=== Directions for this task ===
If a line in the data below holds the word "Theorem", include it in the count. Give only the final number.

-- Dataset excerpts follows --

(** C2 (as amended): whenever some recorded subtask has status failure or
    restarted, [_get_next_subtask] picks the first such subtask in the
    iteration order of [subtasks_given], which is the order in which the
    subtasks were dispatched and not the order of their chunk indices; it
    sets that subtask's status to resent, decrements [num_failed_subtasks]
    by one, returns that subtask's chunk index and leaves the dispatch
    cursor [last_task] where it was. *)
Theorem retry_first_selection (self : TranscodingTask) (k : nat)
    (sub0 : Subtask) :
  Dict.values (subtasks_given self) !! k = Some sub0 ->
  is_failed_or_restarted sub0 = true ->
  exists (i : nat) (sub : Subtask),
    Dict.values (subtasks_given self) !! i = Some sub
    /\ is_failed_or_restarted sub = true
    /\ (forall (j : nat) (sub' : Subtask),
          (j < i)%nat ->
          Dict.values (subtasks_given self) !! j = Some sub' ->
          is_failed_or_restarted sub' = false)
    /\ _get_next_subtask self
       = (inr (subtask_num sub),
          with_num_failed_subtasks (num_failed_subtasks self - 1)
            (with_subtasks_given
               (alter (fun kv => (kv.1, set_status SubtaskStatus.resent kv.2))
                      i (subtasks_given self)) self))
    /\ Dict.values (subtasks_given (snd (_get_next_subtask self)))
       = <[i := set_status SubtaskStatus.resent sub]>
           (Dict.values (subtasks_given self))
    /\ Dict.keys (subtasks_given (snd (_get_next_subtask self)))
       = Dict.keys (subtasks_given self)
    /\ last_task (snd (_get_next_subtask self)) = last_task self.
Proof.
  intros Hk Hfailed.
  destruct (first_failed_subtask self) as [[i sub]|] eqn:Hfind.
  - exists i, sub.
    pose proof Hfind as Hspec. unfold first_failed_subtask in Hspec.
    apply list_find_Some in Hspec as (Hi & Hp & Hmin).
    rewrite (_get_next_subtask_retry _ _ _ Hfind). simpl.
    repeat split; try done.
    + intros j sub' Hj Hsub'. specialize (Hmin j sub' Hsub' Hj).
      by destruct (is_failed_or_restarted sub').
    + rewrite Dict_values_alter.
      apply list_eq. intros n. destruct (decide (n = i)) as [->|Hne].
      * rewrite list_lookup_alter_eq, Hi. simpl.
        rewrite list_lookup_insert_eq; [done|].
        by apply lookup_lt_Some in Hi.
      * rewrite list_lookup_alter_ne by done.
        by rewrite list_lookup_insert_ne by done.
    + apply Dict_keys_alter.
  - apply first_failed_subtask_None in Hfind.
    rewrite Forall_lookup in Hfind. specialize (Hfind k sub0 Hk). congruence.
Qed.

(** C3 (as amended): when no recorded subtask has status failure or
    restarted and the dispatch cursor has reached the number of chunks,
    [_get_next_subtask] fails its assertion: it raises [AssertionError] and
    leaves the task unchanged, and so does [query_extra_data] before it
    records anything.  The selector has no value that stands for the
    absence of work. *)
Theorem exhausted_selector_asserts (_get_extra_data : Z -> PyVal)
    (self : TranscodingTask) (sid : string) (perf_index : spec_float)
    (node : option string) :
  Forall (fun sub => is_failed_or_restarted sub = false)
         (Dict.values (subtasks_given self)) ->
  get_total_tasks self <= last_task self ->
  _get_next_subtask self = (inl (AssertionError EmptyString), self)
  /\ query_extra_data _get_extra_data sid perf_index node self
     = (inl (AssertionError EmptyString), self).
Proof.
  intros Hnone Hge. apply first_failed_subtask_None in Hnone.
  pose proof (_get_next_subtask_exhausted _ Hnone Hge) as Hnext.
  split; [done|]. unfold query_extra_data. by apply mbind_inl.
Qed.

-- Dataset excerpts concluded --

=== Response area ===
2